AIM OF THE TASK: What lines in the records include the string "zeta"? Return each one.

RECORDS SHOWN:
(* ===== verification/WriteCoreProps.v ===== *)
(** * Properties of the execution core

    What a returned handle means, what a failed call leaves behind, and that
    the sealed executor accepts what the core hands it. *)

From S2P Require Import Prelude PyStr Sha256 PyDatetime Json Capability StateMachine Canonical PyJson.
From S2P Require Import Contract Evidence Plan SealedApproval Authorization AuthorizationProps Consumption Coordinator.
From S2P Require Import Crypto StoreCodec Database RatePolicy AntiRollback Store StoreInv StoreOps StoreProps StoreGate.
From S2P Require Import StoreResolve KeyLifecycle PreparedIntent WriteApi Executor AliasDescription AliasProps WriteCore.

(** ** Steps of a call *)

Section steps.
Context `{Hash} `{UnicodeData} `{AESGCM} `{Ed25519} {E L Raw Request Change State : Type} `{Store : ConsumptionStore L}.
Context (core : WriteExecutionCoreV1 E Raw Request Change State).
Implicit Types (w : Core E L).

(** The world of the contract store, and the rest with another one. *)
Definition contracts w : World E := world (c_session w).
Definition with_contracts w (x : World E) : Core E L :=
  mkCore (mkSession x (sends (c_session w))) (c_ledger w) (c_counter w) (c_pending w).

Lemma on_contracts_inv {A} (p : prog (World E) A) w r w' :
  on_contracts p w = (r, w') → ∃ x, p (contracts w) = (r, x) ∧ w' = with_contracts w x.
Proof.
  unfold on_contracts, on_session, on_store, contracts. destruct (p (world (c_session w))) as [r' x].
  intros [= <- <-]. by exists x.
Qed.

Lemma on_outside_inv {A} (p : prog E A) w r w' : on_outside p w = (r, w') →
  ∃ e, p (env (contracts w)) = (r, e) ∧ w' = with_contracts w (mkWorld (db (contracts w)) e).
Proof.
  unfold on_outside, on_env, on_session, on_store, env_call, contracts.
  destruct (p (env (world (c_session w)))) as [r' e] eqn:Hp. intros [= <- <-]. by exists e.
Qed.

Lemma on_ledger_inv {A} (p : prog L A) w r w' : on_ledger p w = (r, w') →
  ∃ l, p (c_ledger w) = (r, l) ∧ w' = mkCore (c_session w) l (c_counter w) (c_pending w).
Proof. unfold on_ledger. destruct (p (c_ledger w)) as [r' l]. intros [= <- <-]. by exists l. Qed.

Lemma sanitised_inv {A} (p : prog (Core E L) A) w a w' : sanitised p w = (Ok a, w') → p w = (Ok a, w').
Proof. unfold sanitised, catch, raise. by destruct (p w) as [[?|?] ?]. Qed.

Lemma sanitised_raise {A} (p : prog (Core E L) A) w e w' : sanitised p w = (Raise e, w') →
  e = BoundExecutionError ∧ ∃ e', p w = (Raise e', w').
Proof. unfold sanitised, catch, raise. destruct (p w) as [[?|e'] ?]; [done|]. intros [= <- <-]. eauto. Qed.

Lemma deny_unless_inv b w x w' : deny_unless b w = (Ok x, w') → b = true ∧ w' = w.
Proof. destruct b; [by intros [= _ <-]|done]. Qed.

(** The facts of passed gates. *)
Definition gates_passed (request : Change) (ap : PreparedWriteExecutionV1 State) (a : PlanAuthorizationV2)
    (d s : pystr) (risk : AuthorizationLevel) (cap : CapabilityPosture) (anc : AnchorAssurance) (now : datetime)
    w (m : Material) w' : Prop :=
  ∃ fresh digest ex x1 e2 x3 derived,
    let f := a2_fields a in
    let p := {| ap_schema_version := AUTHORIZATION_PROVENANCE_SCHEMA_VERSION;
      ap_authorization_id := pa2_authorization_id f; ap_authority_id := pa2_authority_id f;
      ap_plan_authorization_schema_version := pa2_schema_version f; ap_plan_digest := d;
      ap_step_id := s; ap_execution_intent_digest := digest;
      ap_authorization_issued_at := pa2_issued_at f; ap_authorization_expires_at := pa2_expires_at f;
      ap_appliance_target_digest := pw_appliance_target_digest fresh |} in
    d = pa2_plan_digest f ∧ is_utc now = true ∧
    verify_plan_authorization_v2_signature a (wc_authorities core) = Ok true ∧
    dt_leb (pa2_issued_at f) now = true ∧ dt_ltb now (pa2_expires_at f) = true ∧
    compute_execution_intent_digest (pw_intent ap) = Ok digest ∧
    plan_authorization_v2_authorizes_execution a d s digest = Ok true ∧
    authorization_level_at_least (pa2_risk_class f) risk = true ∧
    plan_authorization_is_fresh (wc_discover core) cap anc d (contracts w) = (Ok true, x1) ∧
    wc_prepare core request (env x1) = (Ok fresh, e2) ∧
    compute_execution_intent_digest (pw_intent fresh) = Ok digest ∧
    wc_numeric_locator core (pw_authoritative_a fresh) = wc_numeric_locator core (pw_authoritative_a ap) ∧
    derive_idempotency core fresh = Ok derived ∧
    find_by_idempotency_key (wc_store core) (id_idempotency_key derived) (mkWorld (db x1) e2) = (Ok None, x3) ∧
    contract_expiry core now (pa2_expires_at f) = Ok ex ∧ dt_ltb now ex = true ∧
    AuthorizationProvenance_post_init p = Ok () ∧ m = (fresh, now, ex, p) ∧ w' = with_contracts w x3.

Lemma gates_inv request ap a d s risk cap anc now w m w' :
  authorize_gates core request ap a d s risk cap anc now w = (Ok m, w') →
  gates_passed request ap a d s risk cap anc now w m w'.
Proof.
  unfold authorize_gates. cbv zeta. intros Hp.
  apply bind_inv in Hp as ([] & ? & [Hin ->]%deny_unless_inv & Hp). rewrite !andb_true_iff, pystr_eqb_eq in Hin.
  destruct Hin as [[[_ Hd] _] Hu].
  apply bind_inv in Hp as (digest & ? & [Hdg ->]%lift_inv & Hp). apply bind_inv in Hp as (b & ? & [Hs ->]%lift_inv & Hp).
  apply bind_inv in Hp as ([] & ? & [-> ->]%deny_unless_inv & Hp).
  apply bind_inv in Hp as ([] & ? & [[W1 W2]%andb_true_iff ->]%deny_unless_inv & Hp).
  apply bind_inv in Hp as (b & ? & [Ha ->]%lift_inv & Hp). apply bind_inv in Hp as ([] & ? & [-> ->]%deny_unless_inv & Hp).
  apply bind_inv in Hp as ([] & ? & [Hr ->]%deny_unless_inv & Hp).
  apply bind_inv in Hp as (b & ? & (x1 & Hf & ->)%on_contracts_inv & Hp).
  apply bind_inv in Hp as ([] & ? & [-> ->]%deny_unless_inv & Hp).
  apply bind_inv in Hp as (fresh & ? & (e2 & Hpr & ->)%on_outside_inv & Hp).
  apply bind_inv in Hp as (digest' & ? & [Hdg' ->]%lift_inv & Hp).
  apply bind_inv in Hp as ([] & ? & [[Ec%pystr_eqb_eq El%Z.eqb_eq]%andb_true_iff ->]%deny_unless_inv & Hp). subst digest'.
  apply bind_inv in Hp as (derived & ? & [Hder ->]%lift_inv & Hp).
  apply bind_inv in Hp as (o & ? & (x3 & Hfind & ->)%on_contracts_inv & Hp).
  apply bind_inv in Hp as ([] & ? & [Ho ->]%deny_unless_inv & Hp). destruct o; [done|].
  apply bind_inv in Hp as (ex & ? & [Hex ->]%lift_inv & Hp).
  apply bind_inv in Hp as (p & ? & [([] & Hpv & [= <-])%bind_Ok ->]%lift_inv & Hp).
  unfold contract_material in Hp.
  apply bind_inv in Hp as ([] & ? & [[Hlt _]%andb_true_iff ->]%deny_unless_inv & Hp).
  apply bind_inv in Hp as (dd & ? & [_ ->]%lift_inv & Hp). apply bind_inv in Hp as ([] & ? & [_ ->]%deny_unless_inv & Hp).
  injection Hp as <- <-. apply negb_true_iff, dt_leb_ltb in Hlt.
  exists fresh, digest, ex, x1, e2, x3, derived. by split_and!.
Qed.
End steps.

(** ** Creation *)

Section creation.
Context `{Hash} `{UnicodeData} `{AESGCM} `{Ed25519} {E L Raw Request Change State : Type} `{Store : ConsumptionStore L}.
Context (core : WriteExecutionCoreV1 E Raw Request Change State).
Implicit Types (w : Core E L) (fresh : PreparedWriteExecutionV1 State).

(** Everything of the world but the counter file and the environment. *)
Definition rest w := (db (contracts w), sends (c_session w), c_ledger w, c_pending w).

Lemma encrypt_inv id role v w a w' :
  encrypt_ (L:=L) core id role v w = (Ok a, w') → wf_artifact a ∧ rest w' = rest w.
Proof.
  unfold encrypt_. intros (n & w1 & Hn & Hp)%bind_inv.
  apply bind_inv in Hp as (b & ? & [_ ->]%lift_inv & Hp). apply bind_inv in Hp as (t & ? & [_ ->]%lift_inv & Hp).
  apply lift_inv in Hp as [He ->]. split.
  - unfold encrypt_artifact in He. rewrite !require_bind in He. destruct He as (_ & _ & (ad & _ & He)%bind_Ok).
    by apply bind_Ok in He as ([] & He & [= <-]).
  - unfold on_counter in Hn. destruct (next _ (c_counter w)). by injection Hn as _ <-.
Qed.

(** The contract made of a preparation, before and after it is stored. *)
Definition made_of fresh (now ex : datetime) (p : AuthorizationProvenance) (d : IdempotencyDerivation)
    (c : RecoveryContract) : Prop :=
  let i := pw_intent fresh in
  identity_of c = (rc_contract_id c, rc_operation_id c, id_idempotency_key d, pi_capability i, wc_security_class core,
    pi_endpoint_symbol i, pi_http_method i, id_target_identity_digest d, id_target_fingerprint_digest d,
    wc_numeric_locator core (pw_authoritative_a fresh), id_intent_digest d, id_snapshot_digest d,
    pi_rollback_plan_version i, now, ex, Some p).

Lemma made_of_identity fresh now ex p d c c' : made_of fresh now ex p d c → identity_of c = identity_of c' →
  made_of fresh now ex p d c'.
Proof. unfold made_of, identity_of. cbv zeta. congruence. Qed.

Lemma create_contract_inv fresh now ex p w c ei w' :
  dt_valid now = true → dt_valid ex = true → wf_provenance p →
  create_contract (L:=L) core (fresh, now, ex, p) w = (Ok (c, ei), w') →
  ∃ derived, derive_idempotency core fresh = Ok derived ∧ ei = id_executor_intent derived ∧
    made_of fresh now ex p derived c ∧ wf_contract c ∧ rest w' = rest w.
Proof.
  intros Hn He Hp Hc. unfold create_contract in Hc. cbv zeta in Hc.
  apply bind_inv in Hc as (h1 & ? & (e1 & _ & ->)%on_outside_inv & Hc).
  apply bind_inv in Hc as (h2 & ? & (e2 & _ & ->)%on_outside_inv & Hc).
  apply bind_inv in Hc as (derived & ? & [Hd ->]%lift_inv & Hc).
  apply bind_inv in Hc as (a1 & w1 & [A1 R1]%encrypt_inv & Hc). apply bind_inv in Hc as (a2 & w2 & [A2 R2]%encrypt_inv & Hc).
  apply bind_inv in Hc as (a3 & w3 & [A3 R3]%encrypt_inv & Hc).
  apply bind_inv in Hc as (c' & ? & [[-> Hf]%RecoveryContract_new_Ok ->]%lift_inv & Hc). injection Hc as <- <- <-.
  exists derived. split_and!; [done|done|done| |by rewrite R3, R2, R1].
  split; [exact Hf|done|done|done|by intros ? [= <-]|done|done|done].
Qed.

Lemma create_contract_rest m w x w' : create_contract (L:=L) core m w = (Ok x, w') → rest w' = rest w.
Proof.
  destruct m as [[[fresh now] ex] p]. unfold create_contract. cbv zeta. intros Hc.
  apply bind_inv in Hc as (h1 & ? & (e1 & _ & ->)%on_outside_inv & Hc).
  apply bind_inv in Hc as (h2 & ? & (e2 & _ & ->)%on_outside_inv & Hc).
  apply bind_inv in Hc as (derived & ? & [_ ->]%lift_inv & Hc).
  apply bind_inv in Hc as (a1 & w1 & [_ R1]%encrypt_inv & Hc). apply bind_inv in Hc as (a2 & w2 & [_ R2]%encrypt_inv & Hc).
  apply bind_inv in Hc as (a3 & w3 & [_ R3]%encrypt_inv & Hc). apply bind_inv in Hc as (c & ? & [_ ->]%lift_inv & Hc).
  injection Hc as <- <-. by rewrite R3, R2, R1.
Qed.

Lemma create_ledger m w h w' : create_pending core m w = (Ok h, w') → c_ledger w' = c_ledger w.
Proof.
  unfold create_pending. intros ([c ei] & w1 & R%create_contract_rest & Hc)%bind_inv. injection R as _ _ RL _.
  apply bind_inv in Hc as ([] & ? & (x2 & _ & ->)%on_contracts_inv & Hc).
  apply bind_inv in Hc as (r & ? & (x3 & _ & ->)%on_contracts_inv & Hc).
  apply bind_inv in Hc as (w4 & ? & [= <- <-] & Hc). apply bind_inv in Hc as ([] & ? & [= <-] & Hc). by injection Hc as _ <-.
Qed.

(** What the core holds for a handle. *)
Definition pending_for (h : AuthorizedWriteExecution) w (pe : PendingExecution) : Prop :=
  ah_owner_token h = wc_owner_token core ∧ c_pending w !! ah_contract_id h = Some pe ∧
  pe_contract_id pe = ah_contract_id h.

(** The stored contract under [id], in state PREPARED. *)
Definition stored_prepared w (id : pystr) (r : RecoveryContract) : Prop :=
  ∃ row, t_contracts (db (contracts w)) !! id = Some row ∧ decode_row (wc_store core) id row = Ok r ∧
    rc_contract_id r = id ∧ rc_state r = PREPARED.

Context (Hclock : clock_valid (wc_store core)) (Hothers : others_behave (wc_store core)).

Lemma create_pending_inv m0 fresh now ex p w h w' :
  rep (wc_store core) (db (contracts w)) m0 →
  dt_valid now = true → dt_valid ex = true → wf_provenance p →
  create_pending core (fresh, now, ex, p) w = (Ok h, w') →
  ∃ derived r, derive_idempotency core fresh = Ok derived ∧ made_of fresh now ex p derived r ∧
    stored_prepared w' (ah_contract_id h) r ∧ rc_state_version r = 1%Z ∧
    pending_for h w' {| pe_contract_id := ah_contract_id h; pe_executor_intent := id_executor_intent derived;
                        pe_provenance := p |} ∧
    sends (c_session w') = sends (c_session w) ∧ c_ledger w' = c_ledger w.
Proof.
  intros Hr Hn He Hp Hc. unfold create_pending in Hc.
  apply bind_inv in Hc as ([c ei] & w1 & (derived & Hd & -> & Hm & Hwf & R1)%create_contract_inv & Hc); [|done..].
  unfold rest in R1. injection R1 as R1 S1 L1 _.
  apply bind_inv in Hc as ([] & ? & (x2 & Hcr & ->)%on_contracts_inv & Hc).
  apply bind_inv in Hc as (r & ? & (x3 & Htr & ->)%on_contracts_inv & Hc). cbn [contracts c_session world with_contracts] in Htr.
  rewrite <-R1 in Hr.
  destruct (holds_create_authorized (wc_store core) Hclock Hothers m0 c Hwf _ Hr) as (m1 & Hr1 & _ & Hq1).
  rewrite Hcr in Hr1, Hq1. specialize (Hq1 () eq_refl). cbn beta in Hq1.
  destruct (holds_transition (wc_store core) Hclock Hothers m1 (rc_contract_id c) PREPARING 0 PREPARED None state_transition x2 Hr1)
    as (m2 & Hr2 & He2 & Hq2).
  rewrite Htr in Hr2, Hq2. destruct (Hq2 r eq_refl) as ((Hid & Hwfr & _) & Hl2 & Hst & Hv & _). clear Hq2.
  destruct (He2 _ _ Hq1) as (r' & Hl2' & Hadv). assert (r' = r) as -> by congruence.
  destruct (rep_row _ _ _ _ _ Hr2 Hl2) as (tag & Htag & Hrow).
  apply bind_inv in Hc as (w4 & ? & [= <- <-] & Hc). apply bind_inv in Hc as ([] & ? & [= <-] & Hc). injection Hc as <- <-.
  cbn [ah_contract_id ah_owner_token c_pending c_session c_ledger sends contracts world with_contracts].
  exists derived, r. split_and!; [done|exact (made_of_identity _ _ _ _ _ _ _ Hm (proj1 Hadv))| |exact Hv| |exact S1|exact L1].
  - exists (row_of r tag). cbn [snd] in Hrow. rewrite Hid. split_and!; [exact Hrow| |done|done].
    rewrite <-Hid. by apply decode_row_of.
  - unfold pending_for. cbn [ah_contract_id ah_owner_token c_pending]. split_and!; [done|by rewrite lookup_insert_eq|done].
Qed.
End creation.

OUTPUT FOR THIS TASK:
  unfold authorize_gates. cbv zeta. intros Hp.
Proof. unfold made_of, identity_of. cbv zeta. congruence. Qed.
  intros Hn He Hp Hc. unfold create_contract in Hc. cbv zeta in Hc.
  destruct m as [[[fresh now] ex] p]. unfold create_contract. cbv zeta. intros Hc.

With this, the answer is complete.